Cuando viene un amigo a casa buscando algún consejo o simplemente a hablarme de sus problemas, lo invito al patio a pelar juntos unas mandarinas.
Y no es que la mandarina tenga propiedades esotéricas, pero el fruto tiene su encanto ligado a un patio soleado, tranquilo y donde solo se escucha la brisa del viento y el esporádico piar de las aves.
El truco está en desollar lentamente una o varias mandarinas, o naranjas, y disfrutar de cada uno sus dátiles.
Un estudio científico reciente demostró que enfrascarse en una tarea minuciosa es excelente para la salud mental y aminora mucho la ansiedad.

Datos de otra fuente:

(** * Job requirements extractor: a shallow embedding of
      [src/job_requirements_extractor/extractor.py] and the properties
      of its requirement-extraction and analysis pipeline, followed by
      those of its callers in [batch_processor.py] and [cli.py].

    Python [str] values are lists of Unicode code points.  The character
    tables of the Python runtime are fixed on the ASCII range and left as
    parameters above it (record [Runtime]), together with the iteration
    order of a [set] of strings.

    Python floats are kept as exact rationals: the quotient of two [int]s
    is the exact quotient, which binary64 rounds monotonically, 0 and 1
    being exact.  The comparison of such a quotient with the literal [0.3]
    is the exact one as long as the divisor stays below 10^15.

    Functions that can meet an exception are written in the monad [exc];
    the other functions of the pipeline have no failing operation (every
    index and every division is guarded in the source) and are plain
    functions.  For the summary the guard of the division is itself under
    proof: [_generate_summary_checked] has the division that raises. *)

From Stdlib Require Import String Ascii.
From Stdlib Require Import List NArith ZArith QArith Qminmax Bool Lia Permutation.
Import ListNotations.

Set Implicit Arguments.
Set Warnings "-register-all".

(** ** Text *)

Definition char := N.
Definition str := list char.

Definition str_eq_dec : forall a b : str, {a = b} + {a <> b} := list_eq_dec N.eq_dec.

(** An ASCII literal as a Python string. *)
Definition u (s : string) : str := map N_of_ascii (list_ascii_of_string s).
Arguments u s%_string.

Para mí no fue nada nuevo. Mi bisabuela me pelaba naranjas desde que era niño. Se sentaba a solas conmigo en las tardes, entregada al pausado ritual de sacar largas tiras de la dorada piel. Así que, si quiere usted tener en la familia a un hombre relajado y sabio, quizás un futuro terapeuta, ¡pélele naranjas desde niño!
De adulto, siempre tengo naranjas o mandarinas en casa, pero últimamente, por un problema de seguridad, prefiero usar con mis “pacientes” las mandarinas, pues no se necesita de un cuchillo.
A veces vienen mis amigos tan alterados que les parece inconcebible una relajada invitación al patio solo a comer mandarinas. Nada de café, música de fondo, teléfonos o bocadillos.
No le hablo mucho, no le ofrezco arreglar el mundo ni solucionar sus problemas, pero por lo general mi amigo termina calmándose y se va mejor que cuando vino.
La Biblia tiene varios textos que validan mi método; me gusta mucho este: “Cada día tiene su propio afán”.
Cierto que todavía no estoy listo para usar la terapia con mi propia familia, aunque me preparo fuertemente para ello. Pues no he visto nada más relajante que pelar una mandarina.